*** Provided records ***

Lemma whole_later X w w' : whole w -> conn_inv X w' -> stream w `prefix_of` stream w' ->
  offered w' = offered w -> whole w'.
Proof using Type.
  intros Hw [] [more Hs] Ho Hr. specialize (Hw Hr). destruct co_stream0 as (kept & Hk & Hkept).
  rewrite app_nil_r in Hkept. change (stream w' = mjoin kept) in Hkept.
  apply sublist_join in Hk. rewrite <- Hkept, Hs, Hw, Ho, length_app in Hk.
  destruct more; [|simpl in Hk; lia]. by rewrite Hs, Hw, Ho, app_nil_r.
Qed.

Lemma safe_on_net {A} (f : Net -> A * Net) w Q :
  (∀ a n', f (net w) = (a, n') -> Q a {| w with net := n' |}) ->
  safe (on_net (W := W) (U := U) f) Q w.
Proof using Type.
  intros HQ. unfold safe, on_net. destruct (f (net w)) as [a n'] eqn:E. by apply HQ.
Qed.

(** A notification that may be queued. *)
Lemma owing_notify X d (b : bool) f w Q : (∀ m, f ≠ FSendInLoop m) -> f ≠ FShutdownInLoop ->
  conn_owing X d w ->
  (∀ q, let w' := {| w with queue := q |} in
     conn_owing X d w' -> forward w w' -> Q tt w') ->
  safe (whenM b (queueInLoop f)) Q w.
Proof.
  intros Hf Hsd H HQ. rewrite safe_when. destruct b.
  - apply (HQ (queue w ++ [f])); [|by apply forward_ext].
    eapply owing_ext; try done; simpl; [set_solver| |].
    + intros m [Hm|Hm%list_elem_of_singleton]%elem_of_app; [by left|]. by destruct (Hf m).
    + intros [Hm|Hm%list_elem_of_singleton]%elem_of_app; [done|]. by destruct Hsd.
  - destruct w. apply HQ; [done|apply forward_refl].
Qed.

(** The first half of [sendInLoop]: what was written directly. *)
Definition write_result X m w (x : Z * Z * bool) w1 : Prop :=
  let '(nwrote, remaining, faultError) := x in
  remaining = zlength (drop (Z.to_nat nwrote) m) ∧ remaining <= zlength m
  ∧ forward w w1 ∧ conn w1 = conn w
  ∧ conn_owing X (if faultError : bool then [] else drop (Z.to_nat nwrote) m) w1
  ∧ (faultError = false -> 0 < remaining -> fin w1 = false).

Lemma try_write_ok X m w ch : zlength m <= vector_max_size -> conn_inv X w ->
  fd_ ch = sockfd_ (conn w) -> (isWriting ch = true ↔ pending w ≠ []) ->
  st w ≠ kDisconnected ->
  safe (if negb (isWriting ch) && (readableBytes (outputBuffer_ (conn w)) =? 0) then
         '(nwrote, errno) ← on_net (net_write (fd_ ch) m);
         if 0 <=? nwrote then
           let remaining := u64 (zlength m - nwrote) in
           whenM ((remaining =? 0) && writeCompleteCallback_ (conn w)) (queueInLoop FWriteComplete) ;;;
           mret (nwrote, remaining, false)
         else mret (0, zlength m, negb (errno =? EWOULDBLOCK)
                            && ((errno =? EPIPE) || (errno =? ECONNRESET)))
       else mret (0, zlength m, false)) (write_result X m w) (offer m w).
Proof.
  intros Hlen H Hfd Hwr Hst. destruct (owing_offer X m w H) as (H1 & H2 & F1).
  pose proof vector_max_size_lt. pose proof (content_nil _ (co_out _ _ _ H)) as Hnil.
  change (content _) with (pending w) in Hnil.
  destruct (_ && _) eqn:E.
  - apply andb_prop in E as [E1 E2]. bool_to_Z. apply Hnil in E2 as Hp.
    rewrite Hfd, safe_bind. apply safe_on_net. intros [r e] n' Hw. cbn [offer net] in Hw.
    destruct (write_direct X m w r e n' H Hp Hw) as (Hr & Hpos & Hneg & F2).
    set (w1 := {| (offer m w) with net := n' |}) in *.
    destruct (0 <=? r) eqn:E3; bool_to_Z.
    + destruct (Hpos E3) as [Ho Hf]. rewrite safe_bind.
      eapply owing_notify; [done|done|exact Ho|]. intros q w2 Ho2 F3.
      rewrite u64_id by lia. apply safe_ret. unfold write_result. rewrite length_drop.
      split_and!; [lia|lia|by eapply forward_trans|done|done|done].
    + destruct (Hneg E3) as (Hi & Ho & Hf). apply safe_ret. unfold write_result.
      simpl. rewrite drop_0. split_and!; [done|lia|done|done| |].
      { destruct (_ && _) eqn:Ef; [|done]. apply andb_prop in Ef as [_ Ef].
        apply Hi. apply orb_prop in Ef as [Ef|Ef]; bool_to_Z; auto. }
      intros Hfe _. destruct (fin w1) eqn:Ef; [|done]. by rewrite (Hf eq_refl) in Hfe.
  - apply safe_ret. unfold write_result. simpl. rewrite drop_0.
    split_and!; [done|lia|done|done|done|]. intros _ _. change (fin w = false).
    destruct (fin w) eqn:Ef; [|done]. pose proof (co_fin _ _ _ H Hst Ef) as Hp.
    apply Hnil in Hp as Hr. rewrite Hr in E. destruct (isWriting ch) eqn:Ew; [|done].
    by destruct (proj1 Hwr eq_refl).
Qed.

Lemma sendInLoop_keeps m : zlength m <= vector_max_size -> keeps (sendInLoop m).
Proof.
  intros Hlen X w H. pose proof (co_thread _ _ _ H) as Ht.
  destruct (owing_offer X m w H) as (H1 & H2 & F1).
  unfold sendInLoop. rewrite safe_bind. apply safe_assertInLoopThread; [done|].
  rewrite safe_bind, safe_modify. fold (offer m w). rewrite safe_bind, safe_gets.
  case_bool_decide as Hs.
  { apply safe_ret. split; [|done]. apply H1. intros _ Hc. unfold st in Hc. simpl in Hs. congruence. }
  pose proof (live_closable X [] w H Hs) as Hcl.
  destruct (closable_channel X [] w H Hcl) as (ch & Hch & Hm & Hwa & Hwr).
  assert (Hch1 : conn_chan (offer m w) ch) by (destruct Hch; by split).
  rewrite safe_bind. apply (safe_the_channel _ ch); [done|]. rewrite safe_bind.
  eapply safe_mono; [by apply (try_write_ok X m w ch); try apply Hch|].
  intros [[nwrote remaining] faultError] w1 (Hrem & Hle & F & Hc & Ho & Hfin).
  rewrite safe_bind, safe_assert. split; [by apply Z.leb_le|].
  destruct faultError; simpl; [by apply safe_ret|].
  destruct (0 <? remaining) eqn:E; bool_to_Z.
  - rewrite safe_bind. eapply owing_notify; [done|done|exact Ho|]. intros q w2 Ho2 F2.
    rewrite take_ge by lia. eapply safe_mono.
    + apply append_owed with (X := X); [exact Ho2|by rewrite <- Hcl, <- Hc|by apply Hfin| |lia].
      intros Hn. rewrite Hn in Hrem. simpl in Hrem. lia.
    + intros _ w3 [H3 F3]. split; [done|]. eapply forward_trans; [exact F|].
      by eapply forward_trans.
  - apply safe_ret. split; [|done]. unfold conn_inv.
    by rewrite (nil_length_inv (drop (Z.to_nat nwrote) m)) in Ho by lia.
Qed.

*** End of Provided records ***

§ What is expected
Would you set the entries down again, exactly as they were written?

§ Result of the exercise
Lemma whole_later X w w' : whole w -> conn_inv X w' -> stream w `prefix_of` stream w' ->
  offered w' = offered w -> whole w'.
Proof using Type.
  intros Hw [] [more Hs] Ho Hr. specialize (Hw Hr). destruct co_stream0 as (kept & Hk & Hkept).
  rewrite app_nil_r in Hkept. change (stream w' = mjoin kept) in Hkept.
  apply sublist_join in Hk. rewrite <- Hkept, Hs, Hw, Ho, length_app in Hk.
  destruct more; [|simpl in Hk; lia]. by rewrite Hs, Hw, Ho, app_nil_r.
Qed.

Lemma safe_on_net {A} (f : Net -> A * Net) w Q :
  (∀ a n', f (net w) = (a, n') -> Q a {| w with net := n' |}) ->
  safe (on_net (W := W) (U := U) f) Q w.
Proof using Type.
  intros HQ. unfold safe, on_net. destruct (f (net w)) as [a n'] eqn:E. by apply HQ.
Qed.

(** A notification that may be queued. *)
Lemma owing_notify X d (b : bool) f w Q : (∀ m, f ≠ FSendInLoop m) -> f ≠ FShutdownInLoop ->
  conn_owing X d w ->
  (∀ q, let w' := {| w with queue := q |} in
     conn_owing X d w' -> forward w w' -> Q tt w') ->
  safe (whenM b (queueInLoop f)) Q w.
Proof.
  intros Hf Hsd H HQ. rewrite safe_when. destruct b.
  - apply (HQ (queue w ++ [f])); [|by apply forward_ext].
    eapply owing_ext; try done; simpl; [set_solver| |].
    + intros m [Hm|Hm%list_elem_of_singleton]%elem_of_app; [by left|]. by destruct (Hf m).
    + intros [Hm|Hm%list_elem_of_singleton]%elem_of_app; [done|]. by destruct Hsd.
  - destruct w. apply HQ; [done|apply forward_refl].
Qed.

(** The first half of [sendInLoop]: what was written directly. *)
Definition write_result X m w (x : Z * Z * bool) w1 : Prop :=
  let '(nwrote, remaining, faultError) := x in
  remaining = zlength (drop (Z.to_nat nwrote) m) ∧ remaining <= zlength m
  ∧ forward w w1 ∧ conn w1 = conn w
  ∧ conn_owing X (if faultError : bool then [] else drop (Z.to_nat nwrote) m) w1
  ∧ (faultError = false -> 0 < remaining -> fin w1 = false).

Lemma try_write_ok X m w ch : zlength m <= vector_max_size -> conn_inv X w ->
  fd_ ch = sockfd_ (conn w) -> (isWriting ch = true ↔ pending w ≠ []) ->
  st w ≠ kDisconnected ->
  safe (if negb (isWriting ch) && (readableBytes (outputBuffer_ (conn w)) =? 0) then
         '(nwrote, errno) ← on_net (net_write (fd_ ch) m);
         if 0 <=? nwrote then
           let remaining := u64 (zlength m - nwrote) in
           whenM ((remaining =? 0) && writeCompleteCallback_ (conn w)) (queueInLoop FWriteComplete) ;;;
           mret (nwrote, remaining, false)
         else mret (0, zlength m, negb (errno =? EWOULDBLOCK)
                            && ((errno =? EPIPE) || (errno =? ECONNRESET)))
       else mret (0, zlength m, false)) (write_result X m w) (offer m w).
Proof.
  intros Hlen H Hfd Hwr Hst. destruct (owing_offer X m w H) as (H1 & H2 & F1).
  pose proof vector_max_size_lt. pose proof (content_nil _ (co_out _ _ _ H)) as Hnil.
  change (content _) with (pending w) in Hnil.
  destruct (_ && _) eqn:E.
  - apply andb_prop in E as [E1 E2]. bool_to_Z. apply Hnil in E2 as Hp.
    rewrite Hfd, safe_bind. apply safe_on_net. intros [r e] n' Hw. cbn [offer net] in Hw.
    destruct (write_direct X m w r e n' H Hp Hw) as (Hr & Hpos & Hneg & F2).
    set (w1 := {| (offer m w) with net := n' |}) in *.
    destruct (0 <=? r) eqn:E3; bool_to_Z.
    + destruct (Hpos E3) as [Ho Hf]. rewrite safe_bind.
      eapply owing_notify; [done|done|exact Ho|]. intros q w2 Ho2 F3.
      rewrite u64_id by lia. apply safe_ret. unfold write_result. rewrite length_drop.
      split_and!; [lia|lia|by eapply forward_trans|done|done|done].
    + destruct (Hneg E3) as (Hi & Ho & Hf). apply safe_ret. unfold write_result.
      simpl. rewrite drop_0. split_and!; [done|lia|done|done| |].
      { destruct (_ && _) eqn:Ef; [|done]. apply andb_prop in Ef as [_ Ef].
        apply Hi. apply orb_prop in Ef as [Ef|Ef]; bool_to_Z; auto. }
      intros Hfe _. destruct (fin w1) eqn:Ef; [|done]. by rewrite (Hf eq_refl) in Hfe.
  - apply safe_ret. unfold write_result. simpl. rewrite drop_0.
    split_and!; [done|lia|done|done|done|]. intros _ _. change (fin w = false).
    destruct (fin w) eqn:Ef; [|done]. pose proof (co_fin _ _ _ H Hst Ef) as Hp.
    apply Hnil in Hp as Hr. rewrite Hr in E. destruct (isWriting ch) eqn:Ew; [|done].
    by destruct (proj1 Hwr eq_refl).
Qed.

Lemma sendInLoop_keeps m : zlength m <= vector_max_size -> keeps (sendInLoop m).
Proof.
  intros Hlen X w H. pose proof (co_thread _ _ _ H) as Ht.
  destruct (owing_offer X m w H) as (H1 & H2 & F1).
  unfold sendInLoop. rewrite safe_bind. apply safe_assertInLoopThread; [done|].
  rewrite safe_bind, safe_modify. fold (offer m w). rewrite safe_bind, safe_gets.
  case_bool_decide as Hs.
  { apply safe_ret. split; [|done]. apply H1. intros _ Hc. unfold st in Hc. simpl in Hs. congruence. }
  pose proof (live_closable X [] w H Hs) as Hcl.
  destruct (closable_channel X [] w H Hcl) as (ch & Hch & Hm & Hwa & Hwr).
  assert (Hch1 : conn_chan (offer m w) ch) by (destruct Hch; by split).
  rewrite safe_bind. apply (safe_the_channel _ ch); [done|]. rewrite safe_bind.
  eapply safe_mono; [by apply (try_write_ok X m w ch); try apply Hch|].
  intros [[nwrote remaining] faultError] w1 (Hrem & Hle & F & Hc & Ho & Hfin).
  rewrite safe_bind, safe_assert. split; [by apply Z.leb_le|].
  destruct faultError; simpl; [by apply safe_ret|].
  destruct (0 <? remaining) eqn:E; bool_to_Z.
  - rewrite safe_bind. eapply owing_notify; [done|done|exact Ho|]. intros q w2 Ho2 F2.
    rewrite take_ge by lia. eapply safe_mono.
    + apply append_owed with (X := X); [exact Ho2|by rewrite <- Hcl, <- Hc|by apply Hfin| |lia].
      intros Hn. rewrite Hn in Hrem. simpl in Hrem. lia.
    + intros _ w3 [H3 F3]. split; [done|]. eapply forward_trans; [exact F|].
      by eapply forward_trans.
  - apply safe_ret. split; [|done]. unfold conn_inv.
    by rewrite (nil_length_inv (drop (Z.to_nat nwrote) m)) in Ho by lia.
Qed.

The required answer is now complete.